In dem (fast) nicht genannten Dorf, in dem die meisten Kapitel spielen, ist meine Partnerin aufgewachsen. Die Kapitel, die sich mit den Fussballsammelbildern zur WM in Argentinien beschäftigen, und die Episode mit dem geklauten RAF-Fahndungsplakat sind dokumentarisch. Das ist der Auslöser gewesen für den Roman. Und die Geographie, die Geschichte und die Leute der Gegend hab ich natürlich sehr ernst genommen. Aber Sie haben Recht, ich bin damals nicht viel älter gewesen als die beiden Protagonistinnen. Vieles im Binnenleben der Familie Klein stammt also aus meinem eigenen Aufwachsen, aus der Erinnerung an meine Jugend in Köln, an meine Familie. Politisch, denke ich, waren sich viele Dialoge jener Zeit sehr ähnlich. Das konnte schon mal so wirken wie eine Fortsetzung der Moderationen des ZDF-Magazins unter Gerhard Löwenthal.

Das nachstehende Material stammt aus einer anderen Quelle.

(** The condition of the [if] in the [except] clause of [project_create]:
    [ex.pagure_response and
     ex.pagure_response["errors"]["namespace"][0] == "Not a valid choice"]. *)
Definition invalid_namespace (ex : PagureAPIException) : result bool :=
  match ex.(pagure_response) with
  | Some resp =>
      if truthy resp then
        bind (getitem_str resp "errors") (λ errors,
        bind (getitem_str errors "namespace") (λ ns,
        bind (getitem_int ns 0) (λ first,
        Return (eq_str first "Not a valid choice"))))
      else Return false
  | None => Return false
  end.

(** [PagureService.project_create] *)
Definition project_create (self : PagureService) (repo : string)
    (namespace description : option string) : io PagureProject :=
  let request_url := get_api_url self [Some "new"] true in
  let parameters := project_create_parameters repo namespace description in
  match call_api self request_url (Some "POST") None (Some parameters) with
  | (reqs, Raise (EPagureAPI ex)) =>
      (reqs,
       bind (invalid_namespace ex) (λ invalid,
         if (invalid : bool) then
           Raise (EOgr ("Cannot create project in given namespace ("
                        +:+ str_of_opt namespace +:+ ")."))
         else Raise (EPagureAPI ex)))
  | (reqs, Raise e) => (reqs, Raise e)
  | (reqs, Return _) =>
      (reqs, Return {| repo := repo; namespace := namespace; service := self |})
  end.

(** ** Printing, comparing and the read-only endpoints *)

(** [str(b)] for a boolean, as an f-string renders it. *)
Definition str_of_bool (b : bool) : string := if b then "True" else "False".
(** * Qlik script synchronisation: tab codec, catalogue lookup, reload log
      streaming

    A shallow embedding of [src/qlik/qlik_script.py] (class [QlikScript]) and of
    the callers in [src/qlik/qlik.py].

    Conventions of the embedding.
    - A Python [str] is a [string]; a character is an [ascii], so texts range
      over the code points 0..255.  Ordering of strings is the code point
      ordering ([String.compare]), as in Python.
    - A Python [dict] is an association list in insertion order, updated by
      [dict_set]; iteration follows insertion order.
    - The script directory [scripts/<app>/<id>/] is a finite map from the stem
      of each [*.qvs] file to its text; a directory listing ([glob]) is any
      permutation of its entries.  Files are written and read without newline
      translation ([newline=''], or bytes decoded as UTF-8), so the text read
      is the text written.  Opening a file for writing follows the POSIX
      file systems in common use: a name with a NUL or of more than 255
      bytes is refused.  Other failures of the file system (rights, space,
      the length of the whole path) are not covered.
    - Raised exceptions are values of [exn]; a function that may raise returns
      a [result].
    - The remote service is the environment: its decoded answers are the
      arguments of the functions that consume them.  The methods that work
      on the script directory first resolve the application with
      [get_app_by_name]; they are modelled from the point where it is
      resolved, the directory being an argument.  A request whose URL
      carries an identifier is answered by a function of that identifier.
    - The directory [scripts/] is a finite map from the names of the
      directories in it to their directories by application identifier; a
      method that changes it is a function of these directories that returns
      them with its result ([fs]). *)

From Stdlib Require Import String Ascii List Arith Bool Lia.
From Stdlib Require Import Sorting.Sorted Sorting.Permutation.
From Stdlib Require Import Decimal DecimalString DecimalNat.
From stdpp Require Import gmap strings list.

Local Open Scope nat_scope.

(** ** Exceptions and results *)

Inductive exn : Type :=
| ValueError (msg : string)
| KeyError (key : string)
| IndexError
| TypeError
| HTTPError (status_code : nat)
| OSError (errno : nat)
| AttributeError
| JSONDecodeError.

Inductive result (A : Type) : Type :=
| Ok (a : A)
| Raise (e : exn).
Arguments Ok {A} a.
Arguments Raise {A} e.

Definition bind {A B : Type} (r : result A) (k : A -> result B) : result B :=
  match r with
  | Ok a => k a
  | Raise e => Raise e
  end.

Notation "'try' x <- r 'in' k" := (bind r (fun x => k))
  (at level 10, x name, r at level 100, k at level 200).

(** ** Characters and basic string operations *)

Definition CR : ascii := ascii_of_nat 13.
Definition LF : ascii := ascii_of_nat 10.

(** [str.isspace] on one character, which is also the class [\s] of [re] on
    [str] patterns: U+0009..U+000D, U+001C..U+0020, U+0085 and U+00A0 are the
    whitespace code points below 256. *)
Definition py_isspace (c : ascii) : bool :=
  let n := nat_of_ascii c in
  ((9 <=? n) && (n <=? 13)) || ((28 <=? n) && (n <=? 32))
  || (n =? 133) || (n =? 160).

(** The characters excluded by the class [[^\r\n]]. *)
Definition is_eol (c : ascii) : bool :=
  Ascii.eqb c CR || Ascii.eqb c LF.

(** [c in s] for a character [c]. *)
Fixpoint contains_char (c : ascii) (s : string) : bool :=
  match s with
  | EmptyString => false
  | String d s' => Ascii.eqb c d || contains_char c s'
  end.

Definition is_empty (s : string) : bool :=
  match s with
  | EmptyString => true
  | String _ _ => false
  end.

Fixpoint lstrip (s : string) : string :=
  match s with
  | EmptyString => EmptyString
  | String c s' => if py_isspace c then lstrip s' else s
  end.

(** [s.rstrip()] *)
Fixpoint rstrip (s : string) : string :=
  match s with
  | EmptyString => EmptyString
  | String c s' =>
      match rstrip s' with
      | EmptyString =>
          if py_isspace c then EmptyString else String c EmptyString
      | r => String c r
      end
  end.

(** [s.strip()] *)
Definition strip (s : string) : string := rstrip (lstrip s).

(** [s[a:b]] for [0 <= a], [0 <= b]; Python clamps both ends to the string. *)
Definition slice (a b : nat) (s : string) : string :=
  substring a (b - a) s.

(** [s.replace('\r\n', '\r')]: occurrences are replaced from the left and do
    not overlap. *)
Fixpoint replace_crlf (s : string) : string :=
  match s with
  | EmptyString => EmptyString
  | String c s' =>
      match s' with
      | String d s'' =>
          if Ascii.eqb c CR && Ascii.eqb d LF
          then String CR (replace_crlf s'')
          else String c (replace_crlf s')
      | EmptyString => String c EmptyString
      end
  end.

(** [s.replace('\n', '\r')] *)
Fixpoint replace_lf (s : string) : string :=
  match s with
  | EmptyString => EmptyString
  | String c s' => String (if Ascii.eqb c LF then CR else c) (replace_lf s')
  end.

(** [content.replace('\r\n', '\r').replace('\n', '\r')] *)
Definition normalize_eol (s : string) : string :=
  replace_lf (replace_crlf s).

(** The character class of the two [re.sub] calls: less-than, greater-than,
    colon, double quote, slash, backslash, vertical bar, question mark and
    asterisk. *)
Definition is_unsafe (c : ascii) : bool :=
  let n := nat_of_ascii c in
  (n =? 60) || (n =? 62) || (n =? 58) || (n =? 34) || (n =? 47)
  || (n =? 92) || (n =? 124) || (n =? 63) || (n =? 42).

(** [re.sub] of that class by an underscore. *)
Fixpoint sanitize (s : string) : string :=
  match s with
  | EmptyString => EmptyString
  | String c s' => String (if is_unsafe c then "_"%char else c) (sanitize s')
  end.

(** [str(i)] for a non-negative integer. *)
Definition str_of_nat (i : nat) : string :=
  NilEmpty.string_of_uint (Nat.to_uint i).

(** [sep.join(parts)] *)
Fixpoint join (sep : string) (parts : list string) : string :=
  match parts with
  | [] => EmptyString
  | [p] => p
  | p :: ps => p +:+ sep +:+ join sep ps
  end.

(** If [s] starts with [p], what follows [p]. *)
Fixpoint strip_prefix (p s : string) : option string :=
  match p, s with
  | EmptyString, _ => Some s
  | String a p', String b s' =>
      if Ascii.eqb a b then strip_prefix p' s' else None
  | String _ _, EmptyString => None
  end.

(** ** Python dictionaries *)

Definition dict : Type := list (string * string).

(** [d[k] = v]: an existing key keeps its place, a new key goes last. *)
Fixpoint dict_set (k v : string) (d : dict) : dict :=
  match d with
  | [] => [(k, v)]
  | (k', v') :: d' =>
      if String.eqb k k' then (k, v) :: d' else (k', v') :: dict_set k v d'
  end.

(** ** The tab marker pattern

    [tab_pattern = r'///\$tab\s+([^\r\n]+)'], matched by [re.finditer] with no
    flags: the pattern is not anchored, quantifiers are greedy and
    backtrack. *)

(** The longest prefix of [s] made of characters other than CR and LF. *)
Fixpoint span_name (s : string) : string :=
  match s with
  | EmptyString => EmptyString
  | String c s' => if is_eol c then EmptyString else String c (span_name s')
  end.

(** [([^\r\n]+)] at the head of [s]: the captured text. *)
Definition match_name (s : string) : option string :=
  match span_name s with
  | EmptyString => None
  | n => Some n
  end.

Sie bauen ein ganzes Dorf. Ein paar alt eingesessene Bauernfamilien, gescheiterte und gestandene, Zugezogene, Verschrobene, Verschlossene, Verrückte, Versteckte, ein Polizist, ein paar Grenzer und mittendrin zwei Mädchen. Sie erzählen aus allen möglichen Perspektiven. Wie bauen sie eine solche Geschichte? Wächst das nach und nach oder folgt die Geschichte einem Plan?
Tastend. Oder: Sowohl als auch. Ich baue eine solche Geschichte langsam und schreibend. So wie jeder neue Roman ein neues Vorgehen und einen neuen Plan braucht, so gibt es sicher Gemeinsamkeiten hinter den individuellen Plänen. Ein ganz und gar durchgeplotteter Roman, der alle Kapitel schon kennt, erscheint mir für den Schreibprozess nicht interessant. Ich muss mich mit den Figuren suchend im Terrain bewegen, mit ihnen im Dialog stehen. Vor allem mit den wichtigsten Figuren. Aber es gibt stets auch andere Fixpunkte. Bei «Der Hochsitz» war vom Beginn des Schreibens an klar, dass ich mich auf diesen doppelten Showdown zu bewegen würde.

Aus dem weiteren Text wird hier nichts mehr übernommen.